On May 11, 2021, we entered into
Securities Purchase Agreements (the “Securities Purchase Agreements”) with eight (8) non-U.S. investors (the “Investors”),
pursuant to which we, in a private placement offering (the “Offering”), agreed to issue and sell to the Investors an aggregate
of: (i) 12,500,000 shares of our Common Stock at a price of $0.40 per share; and (ii) warrants (the “Warrants”) to purchase
12,500,000 of our Common Stock. The Warrants are exercisable immediately and for a term of 18 months and have an exercise price of $0.40
per share. The aggregate gross proceeds from the Offering were approximately $5,000,000 and the Offering closed on May 11, 2021. On April
5, 2022, we entered into an agreement with the Investors pursuant to which we extended the term of the Warrants, which now expire on November
11, 2023.
In view of our cash balance
following the above transactions, we anticipate that our cash balances will be sufficient to permit us to conduct our operations up to
the end of 2023. We may also satisfy its liquidity through the sale of its securities, either in public or private transactions.

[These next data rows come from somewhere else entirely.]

(* ===== verification/PointInTime.v ===== *)
(** * PointInTime: reads as of an instant (packages/data_plane/pit/read_clock.py, pit/query.py and
    readers of pit/api.py)

    A read is given a decision time and an observation cut-off.  A row is visible when its
    event and its publication are not after the decision and it was ingested not after the
    cut-off; of the visible versions of a natural key a read returns the newest.  The
    database is the store of FactStore with the compact tables of personal histories and
    the tables that hold the cut-off of a snapshot. *)

From S2P Require Import Prelude PyDate PyTime Json JsonText Utf8 JstTime Base64 Sha256 Receipt Transaction LedgerStore Publication FactStore.

Local Open Scope Z_scope.

(** ** The database *)

(** An object called [snapshot_observation_clock]: a table or not, and the column
    [observed_through] of its rows. *)
Record clock_object := mkClockObject { co_table : bool; co_values : list json }.

(** An object called [personal_history_manifest]: a table or not, whether it has a column
    [observed_through], and its value in the row of the singleton. *)
Record manifest_object := mkManifestObject { mo_table : bool; mo_column : bool; mo_observed : option json }.

Record pit_database := mkPit {
  pd_facts : facts;
  pd_compact : gmap string (list frow);
  pd_clock : option clock_object;
  pd_manifest : option manifest_object;
}.

Definition with_facts (f : facts) (db : pit_database) : pit_database :=
  mkPit f (pd_compact db) (pd_clock db) (pd_manifest db).
Definition with_clock (o : clock_object) (db : pit_database) : pit_database :=
  mkPit (pd_facts db) (pd_compact db) (Some o) (pd_manifest db).

(** ** Clocks *)

Definition DRAFT_OBSERVATION_LABEL : string := "draft_bind_observation_cutoff".
Definition SNAPSHOT_OBSERVATION_LABEL : string := "immutable_snapshot_observed_through".

(** Five minutes. *)
Definition MAX_SNAPSHOT_CLOCK_FUTURE_SKEW : Z := 300000000.

Record read_clock := mkReadClock {
  rc_decision_at : string;
  rc_observed_through : string;
  rc_observation_label : string;
  rc_promotable : bool;
}.

(** The constructor [PitReadClock]. *)
Definition PitReadClock (decision_at : as_of_arg) (observed_through label : string) (promotable : bool) : result read_clock :=
  d ← normalize_as_of decision_at;
  o ← normalize_as_of (AsText observed_through);
  _ ← ensure (negb (label =s "")) PitError "read clock observation label is required";
  _ ← ensure (negb (promotable && negb (label =s SNAPSHOT_OBSERVATION_LABEL))) PitError
        "only an immutable snapshot observation cutoff is promotable";
  _ ← ensure (negb (negb promotable && (label =s SNAPSHOT_OBSERVATION_LABEL))) PitError
        "immutable snapshot observation cutoff cannot be draft";
  Ok (mkReadClock d o label promotable).

Definition manifest_observed_through (db : pit_database) : option string :=
  match pd_manifest db with
  | Some (mkManifestObject true true (Some v)) =>
      if bool_decide (v = JNull) || (strip (py_str v) =s "") then None else Some (py_str v)
  | _ => None
  end.

Definition read_snapshot_observed_through (db : pit_database) : result (option string) :=
  match pd_clock db with
  | Some o =>
      _ ← ensure (co_table o) PitError "snapshot observation clock is not a table";
      match co_values o with
      | [v] =>
          _ ← ensure (negb (bool_decide (v = JNull) || (strip (py_str v) =s ""))) PitError
                "snapshot observation clock is not a valid singleton";
          Ok (Some (py_str v))
      | _ => raise PitError "snapshot observation clock is not a valid singleton"
      end
  | None => Ok (manifest_observed_through db)
  end.

(** [write_publisher_owned_snapshot_observation_clock], at the instant [now]. *)
Definition write_publisher_owned_snapshot_observation_clock (observed_through : as_of_arg) (now : datetime)
    (db : pit_database) : result (pit_database * string) :=
  canonical ← normalize_as_of observed_through;
  _ ← ensure (match observed_through with AsText s => s =s canonical | _ => false end) PitError
        "snapshot observation clock is noncanonical";
  t ← parse_dt canonical;
  _ ← ensure (negb (MAX_SNAPSHOT_CLOCK_FUTURE_SKEW <? t - now)) PitError "snapshot observation clock is in the future";
  _ ← ensure (match pd_clock db with Some o => co_table o | None => true end) SqliteError "use DROP VIEW to delete view";
  _ ← ensure (25 <=? Z.of_nat (String.length canonical)) IntegrityError "CHECK constraint failed";
  Ok (with_clock (mkClockObject true [JStr canonical]) db, canonical).

(** [draft_observation_clock]; [now_text] is [now_iso()]. *)
Definition draft_observation_clock (captured_at : option string) (now_text : string) : result (string * string) :=
  let stamp := match captured_at with Some s => if s =s "" then now_text else s | None => now_text end in
  o ← normalize_as_of (AsText stamp);
  Ok (o, DRAFT_OBSERVATION_LABEL).

Definition clock_for_decision (decision_at : as_of_arg) (observed_through label : string) (promotable : bool) : result read_clock :=
  d ← normalize_as_of decision_at;
  PitReadClock (AsText d) observed_through label promotable.

(** [resolve_read_clock]: the cut-off given with its label and flag, the one bound by
    [install_read_clock], the one of the database. *)
Definition resolve_read_clock (decision_at : as_of_arg) (given : option (string * option string * option bool))
    (bound : option read_clock) (db : option pit_database) : result read_clock :=
  decision ← normalize_as_of decision_at;
  match given, bound with
  | Some (observed, label, promotable), _ =>
      label ← of_option InvalidAsOf "observed_through is snapshot-owned and cannot be supplied alone" label;
      PitReadClock (AsText decision) observed label (default false promotable)
  | None, Some b =>
      PitReadClock (AsText decision) (rc_observed_through b) (rc_observation_label b) (rc_promotable b)
  | None, None =>
      stamped ← match db with Some db => read_snapshot_observed_through db | None => Ok None end;
      match stamped with
      | Some s => PitReadClock (AsText decision) s SNAPSHOT_OBSERVATION_LABEL true
      | None => raise PitError "PIT observation cutoff is missing; bind a snapshot or draft view"
      end
  end.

If we are unable to obtain
sufficient amounts of additional capital, we may be required to reduce the scope of our planned development, which could harm our business,
financial condition and operating results. If we obtain additional funds by selling any of our equity securities or by issuing common
stock to pay current or future obligations, the percentage ownership of our stockholders will be reduced, stockholders may experience
additional dilution, or the equity securities may have rights preferences or privileges senior to the Common Stock. If adequate funds
are not available to us when needed on satisfactory terms, we may be required to cease operating or otherwise modify our business strategy.
Off-Balance Sheet Arrangements
As of March 31, 2022, we did
not have any off-balance sheet arrangements as defined in Item 303(a)(4) of Regulation S-K.